(Data entries)
━━━━
(* ===== verification/TrainDisk.v ===== *)
(** * The checkpoint directory

    What std::fs shows of the directory a trainer saves to: files, and directories
    of files.  Every call may fail; the faults to come are part of the state. *)
From S2P Require Import Prelude PagedKv GenerationControl.
Open Scope nat_scope.
Open Scope list_scope.
Open Scope m_scope.

Notation Bytes := (list Byte.byte).

Inductive Node := FileNode (bytes : Bytes) | DirNode (files : gmap string Bytes).

(** A failing call: its message, what a write has put down before it, and what the
    removal of a directory has removed. *)
Record ck_fault := mk_ck_fault { cf_message : string; cf_written : nat; cf_removed : list string }.

(** The directory, [None] before it is created, and the faults to come. *)
Record CkDisk := mk_ck_disk { ck_root : option (gmap string Node); ck_faults : list (option ck_fault) }.

Definition set_root (entries : gmap string Node) (d : CkDisk) : CkDisk := mk_ck_disk (Some entries) (ck_faults d).

Notation DiskM := (M CkDisk string).

(** The next call's fault, if any. *)
Definition fs_next : DiskM (option ck_fault) := λ d,
  match ck_faults d with
  | [] => (Ok None, d)
  | fault :: rest => (Ok fault, mk_ck_disk (ck_root d) rest)
  end.

Definition fs_try : DiskM unit :=
  let! fault := fs_next in
  match fault with Some f => mthrow (cf_message f) | None => mret tt end.

Definition not_found : string := "No such file or directory (os error 2)".
Definition file_exists : string := "File exists (os error 17)".
Definition not_directory : string := "Not a directory (os error 20)".
Definition is_directory : string := "Is a directory (os error 21)".
Definition not_empty : string := "Directory not empty (os error 39)".

Definition fs_entries : DiskM (gmap string Node) := let! d := mget in mok_or (ck_root d) not_found.

Definition fs_dir (name : string) : DiskM (gmap string Bytes) :=
  let! entries := fs_entries in
  match entries !! name with
  | None => mthrow not_found
  | Some (FileNode _) => mthrow not_directory
  | Some (DirNode files) => mret files
  end.

Definition put_node (name : string) (node : Node) : DiskM unit :=
  let! entries := fs_entries in mmodify (set_root (<[name := node]> entries)).

(** ** Directories *)

(** [fs::create_dir_all(root)] *)
Definition fs_create_root : DiskM unit :=
  fs_try ;;;
  let! d := mget in
  match ck_root d with None => mmodify (set_root ∅) | Some _ => mret tt end.

(** [Path::exists]: a failing query answers no. *)
Definition fs_exists (name : string) : DiskM bool :=
  let! fault := fs_next in
  let! d := mget in
  mret (match fault, ck_root d with None, Some entries => bool_decide (is_Some (entries !! name)) | _, _ => false end).

(** [Path::is_file] *)
Definition fs_is_file (name : string) : DiskM bool :=
  let! fault := fs_next in
  let! d := mget in
  mret (match fault, ck_root d ≫= lookup name with None, Some (FileNode _) => true | _, _ => false end).

Definition fs_create_dir (name : string) : DiskM unit :=
  fs_try ;;;
  let! entries := fs_entries in
  match entries !! name with Some _ => mthrow file_exists | None => put_node name (DirNode ∅) end.

Definition without (removed : list string) (files : gmap string Bytes) : gmap string Bytes :=
  foldr delete files removed.

(** [fs::remove_dir_all]: a failure may leave a part. *)
Definition fs_remove_dir_all (name : string) : DiskM unit :=
  let! fault := fs_next in
  let! files := fs_dir name in
  match fault with
  | Some f => put_node name (DirNode (without (cf_removed f) files)) ;;; mthrow (cf_message f)
  | None => let! entries := fs_entries in mmodify (set_root (delete name entries))
  end.

(** [fs::rename] of a directory *)
Definition fs_rename_dir (from to : string) : DiskM unit :=
  fs_try ;;;
  let! files := fs_dir from in
  let! entries := fs_entries in
  match entries !! to with
  | Some (FileNode _) => mthrow not_directory
  | Some (DirNode present) =>
      if decide (present = ∅) then mmodify (set_root (<[to := DirNode files]> (delete from entries))) else mthrow not_empty
  | None => mmodify (set_root (<[to := DirNode files]> (delete from entries)))
  end.

(** [fs::read_dir]: the entries, in no particular order, and whether they are
    directories. *)
Definition fs_read_dir : DiskM (list (string * bool)) :=
  fs_try ;;;
  let! entries := fs_entries in
  mret ((λ e, (e.1, match e.2 with DirNode _ => true | FileNode _ => false end)) <$> map_to_list entries).

(** ** Files *)
Inductive Place := InRoot (name : string) | InDir (dir name : string).

Definition get_file (place : Place) : DiskM Bytes :=
  match place with
  | InRoot name =>
      let! entries := fs_entries in
      match entries !! name with
      | None => mthrow not_found
      | Some (DirNode _) => mthrow is_directory
      | Some (FileNode bytes) => mret bytes
      end
  | InDir dir name => let! files := fs_dir dir in mok_or (files !! name) not_found
  end.

Definition put_file (place : Place) (bytes : Bytes) : DiskM unit :=
  match place with
  | InRoot name =>
      let! entries := fs_entries in
      match entries !! name with
      | Some (DirNode _) => mthrow is_directory
      | _ => put_node name (FileNode bytes)
      end
  | InDir dir name => let! files := fs_dir dir in put_node dir (DirNode (<[name := bytes]> files))
  end.

Definition fs_read (place : Place) : DiskM Bytes := fs_try ;;; get_file place.

(** [File::create] *)
Definition fs_create (place : Place) : DiskM unit := fs_try ;;; put_file place [].

(** Writes to an open file: one that fails leaves a part of the bytes. *)
Definition fs_append (place : Place) (bytes : Bytes) : DiskM unit :=
  let! fault := fs_next in
  let! present := get_file place in
  match fault with
  | Some f => put_file place (present ++ take (cf_written f) bytes) ;;; mthrow (cf_message f)
  | None => put_file place (present ++ bytes)
  end.

(** [fs::write] *)
Definition fs_write (place : Place) (bytes : Bytes) : DiskM unit := fs_create place ;;; fs_append place bytes.

(** [fs::rename] and [fs::remove_file] inside a directory *)
Definition fs_rename_file (dir from to : string) : DiskM unit :=
  fs_try ;;;
  let! files := fs_dir dir in
  let! bytes := mok_or (files !! from) not_found in
  put_node dir (DirNode (<[to := bytes]> (delete from files))).

Definition fs_remove_file (dir name : string) : DiskM unit :=
  fs_try ;;;
  let! files := fs_dir dir in
  let! _ := mok_or (files !! name) not_found in
  put_node dir (DirNode (delete name files)).

(** ** The checkpoint directory without faults

    What each call does to a directory when no call fails, as equations. *)

(** A directory whose calls all succeed. *)
Definition clean (entries : gmap string Node) : CkDisk := mk_ck_disk (Some entries) [].

Section Runs.
Implicit Types entries : gmap string Node.
Implicit Types files : gmap string Bytes.

Lemma fs_next_run entries : fs_next (clean entries) = (Ok None, clean entries).
Proof. done. Qed.
Lemma fs_try_run entries : fs_try (clean entries) = (Ok tt, clean entries).
Proof. done. Qed.

Lemma fs_dir_run name entries files : entries !! name = Some (DirNode files) → fs_dir name (clean entries) = (Ok files, clean entries).
Proof. intros Hf. unfold fs_dir, fs_entries, mbind', mget, mok_or. simpl. by rewrite Hf. Qed.

Lemma put_node_run name node entries : put_node name node (clean entries) = (Ok tt, clean (<[name := node]> entries)).
Proof. done. Qed.

Lemma fs_create_root_run d : ck_faults d = [] → fs_create_root d = (Ok tt, clean (default ∅ (ck_root d))).
Proof. destruct d as [[entries|] faults]; simpl; by intros ->. Qed.

Lemma fs_exists_run name entries : fs_exists name (clean entries) = (Ok (bool_decide (is_Some (entries !! name))), clean entries).
Proof. done. Qed.

Lemma fs_is_file_run name bytes entries : entries !! name = Some (FileNode bytes) →
  fs_is_file name (clean entries) = (Ok true, clean entries).
Proof. intros Hf. unfold fs_is_file, mbind', fs_next, mget, mret. simpl. by rewrite Hf. Qed.

Lemma fs_create_dir_run name entries : entries !! name = None →
  fs_create_dir name (clean entries) = (Ok tt, clean (<[name := DirNode ∅]> entries)).
Proof. intros Hf. unfold fs_create_dir, fs_try, fs_entries, fs_next, mbind', mget, mok_or, mret. simpl. by rewrite Hf. Qed.

Lemma fs_remove_dir_all_run name entries files : entries !! name = Some (DirNode files) →
  fs_remove_dir_all name (clean entries) = (Ok tt, clean (delete name entries)).
Proof. intros Hf. unfold fs_remove_dir_all, mbind'. by rewrite fs_next_run, (fs_dir_run _ _ _ Hf). Qed.

Lemma fs_rename_dir_run from to entries files : entries !! from = Some (DirNode files) → entries !! to = None →
  fs_rename_dir from to (clean entries) = (Ok tt, clean (<[to := DirNode files]> (delete from entries))).
Proof.
  intros Hf Ht. unfold fs_rename_dir, mbind'. rewrite fs_try_run, (fs_dir_run _ _ _ Hf).
  unfold fs_entries, mget, mbind', mok_or. simpl. by rewrite Ht.
Qed.

Lemma put_in_dir dir name bytes entries files : entries !! dir = Some (DirNode files) →
  put_file (InDir dir name) bytes (clean entries) = (Ok tt, clean (<[dir := DirNode (<[name := bytes]> files)]> entries)).
Proof. intros Hf. unfold put_file, mbind'. by rewrite (fs_dir_run _ _ _ Hf). Qed.

Lemma get_in_dir dir name bytes entries files : entries !! dir = Some (DirNode files) → files !! name = Some bytes →
  get_file (InDir dir name) (clean entries) = (Ok bytes, clean entries).
Proof. intros Hf Hn. unfold get_file, mbind'. rewrite (fs_dir_run _ _ _ Hf). unfold mok_or. by rewrite Hn. Qed.

Lemma fs_read_in_dir dir name bytes entries files : entries !! dir = Some (DirNode files) → files !! name = Some bytes →
  fs_read (InDir dir name) (clean entries) = (Ok bytes, clean entries).
Proof. intros Hf Hn. unfold fs_read, mbind'. by rewrite fs_try_run, (get_in_dir _ _ _ _ _ Hf Hn). Qed.

Lemma fs_create_in_dir dir name entries files : entries !! dir = Some (DirNode files) →
  fs_create (InDir dir name) (clean entries) = (Ok tt, clean (<[dir := DirNode (<[name := []]> files)]> entries)).
Proof. intros Hf. unfold fs_create, mbind'. by rewrite fs_try_run, (put_in_dir _ _ _ _ _ Hf). Qed.

Lemma fs_append_in_dir dir name present bytes entries files : entries !! dir = Some (DirNode files) → files !! name = Some present →
  fs_append (InDir dir name) bytes (clean entries) =
    (Ok tt, clean (<[dir := DirNode (<[name := present ++ bytes]> files)]> entries)).
Proof.
  intros Hf Hn. unfold fs_append, mbind'. rewrite fs_next_run, (get_in_dir _ _ _ _ _ Hf Hn). by rewrite (put_in_dir _ _ _ _ _ Hf).
Qed.

Lemma fs_write_in_dir dir name bytes entries files : entries !! dir = Some (DirNode files) →
  fs_write (InDir dir name) bytes (clean entries) = (Ok tt, clean (<[dir := DirNode (<[name := bytes]> files)]> entries)).
Proof.
  intros Hf. unfold fs_write, mbind'. rewrite (fs_create_in_dir _ _ _ _ Hf).
  rewrite (fs_append_in_dir dir name [] bytes _ (<[name := []]> files)) by (by rewrite lookup_insert_eq).
  by rewrite !insert_insert_eq.
Qed.

Lemma fs_rename_file_run dir from to bytes entries files : entries !! dir = Some (DirNode files) → files !! from = Some bytes →
  fs_rename_file dir from to (clean entries) =
    (Ok tt, clean (<[dir := DirNode (<[to := bytes]> (delete from files))]> entries)).
Proof.
  intros Hf Hn. unfold fs_rename_file, mbind'. rewrite fs_try_run, (fs_dir_run _ _ _ Hf).
  unfold mok_or. by rewrite Hn.
Qed.

(** A file of the directory itself. *)
Definition plain_file entries (name : string) : Prop := ∀ files, entries !! name ≠ Some (DirNode files).

Lemma fs_write_in_root name bytes entries : plain_file entries name →
  fs_write (InRoot name) bytes (clean entries) = (Ok tt, clean (<[name := FileNode bytes]> entries)).
Proof.
  intros Hf. assert (∀ e, plain_file e name → put_file (InRoot name) [] (clean e) = (Ok tt, clean (<[name := FileNode []]> e))) as Hc.
  { intros e He. unfold put_file, fs_entries, mbind', mget, mok_or. simpl.
    destruct (e !! name) as [[b|files]|] eqn:E; [done|by destruct (He files)|done]. }
  unfold fs_write, fs_create, mbind'. rewrite fs_try_run, Hc by done. unfold fs_append, mbind'. rewrite fs_next_run.
  unfold get_file, put_file, fs_entries, put_node, mbind', mget, mok_or, mmodify, mret, set_root. cbn [ck_root clean].
  rewrite lookup_insert_eq. cbn. rewrite lookup_insert_eq. cbn. unfold clean, fs_entries, mget, mok_or, mbind'. cbn.
  by rewrite insert_insert_eq.
Qed.

Lemma fs_read_in_root name bytes entries : entries !! name = Some (FileNode bytes) →
  fs_read (InRoot name) (clean entries) = (Ok bytes, clean entries).
Proof.
  intros Hf. unfold fs_read, fs_try, fs_next, get_file, fs_entries, mbind', mget, mok_or, mret. simpl. by rewrite Hf.
Qed.
End Runs.
(* ===== verification/SafetensorsSpec.v ===== *)
(** * What a checkpoint file guarantees

    The parameters of a module, written and read back into a module of the same
    shapes, are the parameters that were written. *)
From S2P Require Import Prelude PagedKv GenerationControl TrainData TrainDataSpec TrainDisk Safetensors.
Open Scope nat_scope.
Open Scope list_scope.
Open Scope m_scope.

(** ** Names *)
Lemma name_leb_refl a : name_leb a a = true.
Proof. induction a as [|x a IH]; simpl; [done|]. by rewrite decide_True. Qed.

Lemma name_leb_total a b : name_leb a b = true ∨ name_leb b a = true.
Proof.
  revert b. induction a as [|x a IH]; intros [|y b]; simpl; [by left..|by right|].
  destruct (decide (x = y)) as [->|Hxy]; [rewrite decide_True by done; apply IH|]. rewrite decide_False by done.
  assert (Ascii.N_of_ascii x ≠ Ascii.N_of_ascii y).
  { intros He. apply Hxy. rewrite <- (Ascii.ascii_N_embedding x), <- (Ascii.ascii_N_embedding y). by rewrite He. }
  rewrite !N.ltb_lt. lia.
Qed.

Lemma name_leb_antisym a b : name_leb a b = true → name_leb b a = true → a = b.
Proof.
  revert b. induction a as [|x a IH]; intros [|y b]; simpl; [done..|].
  destruct (decide (x = y)) as [->|Hxy]; [rewrite decide_True by done; intros; f_equal; by apply IH|].
  rewrite decide_False by done. rewrite !N.ltb_lt. lia.
Qed.

Lemma name_leb_trans a b c : name_leb a b = true → name_leb b c = true → name_leb a c = true.
Proof.
  revert b c. induction a as [|x a IH]; intros [|y b] [|z c]; simpl; [done..|].
  destruct (decide (x = y)) as [->|Hxy], (decide (y = z)) as [->|Hyz]; rewrite ?N.ltb_lt.
  - apply IH.
  - done.
  - intros ? _. rewrite decide_False by done. by apply N.ltb_lt.
  - intros. rewrite decide_False by (intros ->; lia). apply N.ltb_lt. lia.
Qed.
(** Claim C7. A training resumed from a checkpoint is the training that was interrupted:
    [resume] finds the step, and [train] with a new loader gives what the loop that had
    saved goes on to give - the same error or panic, or the same parameters,
    optimizer, counters and loader position, all but the time.  The directory holds no later
    checkpoint, its calls do not fail, and steps stay below 10^8, where names keep their
    order. *)
Theorem resumed_training_is_training t l t' before w shown t0 l0 stats i :
  saved_turn t l t' before w shown → new_process t l t' t0 l0 →
  ∃ t1, resume t0 = (Ok (Some (ts_step (tr_state t))), t1) ∧
    agree (λ s1 s2 r1 r2, sim r1 r2 ∧ ∃ e, s2 = set_elapsed e s1)
      ((let! w := report_due stats w in
        finish_training (total_steps (schedule (tr_config t)) - ts_step (tr_state t)) (instant i) before w) (mk_run t' l shown))
      (train (mk_run t1 l0 [])).
Proof.
  intros [Htidy Hnew H8 Hl Hr [name Hsave] Hrep Hable] [Hlike Hd Hr0 Hset Hable0].
  pose proof (save_checkpoint_wp t Htidy) as Hw. unfold wp in Hw. rewrite Hsave in Hw. simpl in Hw.
  destruct Hw as (Hans & Hsame & Hel & Htidy' & Hdisk). unfold save_answer in Hans.
  destruct (trained_header t) as [header|e|p] eqn:Hh; [|done..]. destruct (tl_json (tr_state t)) as [text Htext].
  specialize (Hdisk header text eq_refl Htext).
  assert (total_of (mk_run t' l shown) = total_steps (schedule (tr_config t))) as Htot by (destruct Hsame as [w' ->]; done).
  destruct (tl_state (tr_state t) text Htext) as [e Hp].
  { rewrite <- Hel. apply (at_report_elapsed before w (mk_run t' l shown)); [by rewrite Htot|done]. }
  destruct (resume_run t t0 header text e H8 Hnew Hlike Hh Hp) as (t1 & Hres & Hsame1 & He & Hd1); [by rewrite Hd|].
  exists t1. split; [done|].
  pose proof (report_wp stats before w (mk_run t' l shown)) as Hw. unfold wp in Hw. unfold mbind' at 1.
  destruct (report_due stats w (mk_run t' l shown)) as [x r1]. simpl in Hw. destruct Hw as (w1 & -> & Hk & Hw1); [by rewrite Htot|done|done|].
  rewrite (train_from t l) by (destruct Hsame1 as [w' ->]; done).
  assert (total_steps (schedule (tr_config t1)) = total_steps (schedule (tr_config t)) ∧ ts_step (tr_state t1) = ts_step (tr_state t)) as [-> ->]
    by (by destruct Hsame1 as [w' ->]).
  apply alike_finish. rewrite He. split.
  - split.
    + apply (same_training_both t _ t1); [done| |apply same_training_clock]. eapply same_training_trans; [exact Hsame|]. apply Hk.
    + simpl. by destruct Hk as (_ & _ & -> & _).
    + apply Hk.
    + apply (world_disk t'); [by rewrite <- Hd, <- Hd1|done].
  - done.
  - split; simpl; [by eexists|lia|lia].
  - destruct (kept_total _ _ Hk) as [-> _]. by rewrite Htot.
  - unfold total_of. simpl. destruct Hsame1 as [w' ->]. simpl. by apply (Hable0 text).
Qed.
End Resume.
━━━━
Work to complete: Repeat word for word the lines above that run from the line containing "Definition not_empty : string" through the line containing "mret (match fault, ck_root d ≫= lookup", both ends included, and nothing else.

Response box:
Definition not_empty : string := "Directory not empty (os error 39)".

Definition fs_entries : DiskM (gmap string Node) := let! d := mget in mok_or (ck_root d) not_found.

Definition fs_dir (name : string) : DiskM (gmap string Bytes) :=
  let! entries := fs_entries in
  match entries !! name with
  | None => mthrow not_found
  | Some (FileNode _) => mthrow not_directory
  | Some (DirNode files) => mret files
  end.

Definition put_node (name : string) (node : Node) : DiskM unit :=
  let! entries := fs_entries in mmodify (set_root (<[name := node]> entries)).

(** ** Directories *)

(** [fs::create_dir_all(root)] *)
Definition fs_create_root : DiskM unit :=
  fs_try ;;;
  let! d := mget in
  match ck_root d with None => mmodify (set_root ∅) | Some _ => mret tt end.

(** [Path::exists]: a failing query answers no. *)
Definition fs_exists (name : string) : DiskM bool :=
  let! fault := fs_next in
  let! d := mget in
  mret (match fault, ck_root d with None, Some entries => bool_decide (is_Some (entries !! name)) | _, _ => false end).

(** [Path::is_file] *)
Definition fs_is_file (name : string) : DiskM bool :=
  let! fault := fs_next in
  let! d := mget in
  mret (match fault, ck_root d ≫= lookup name with None, Some (FileNode _) => true | _, _ => false end).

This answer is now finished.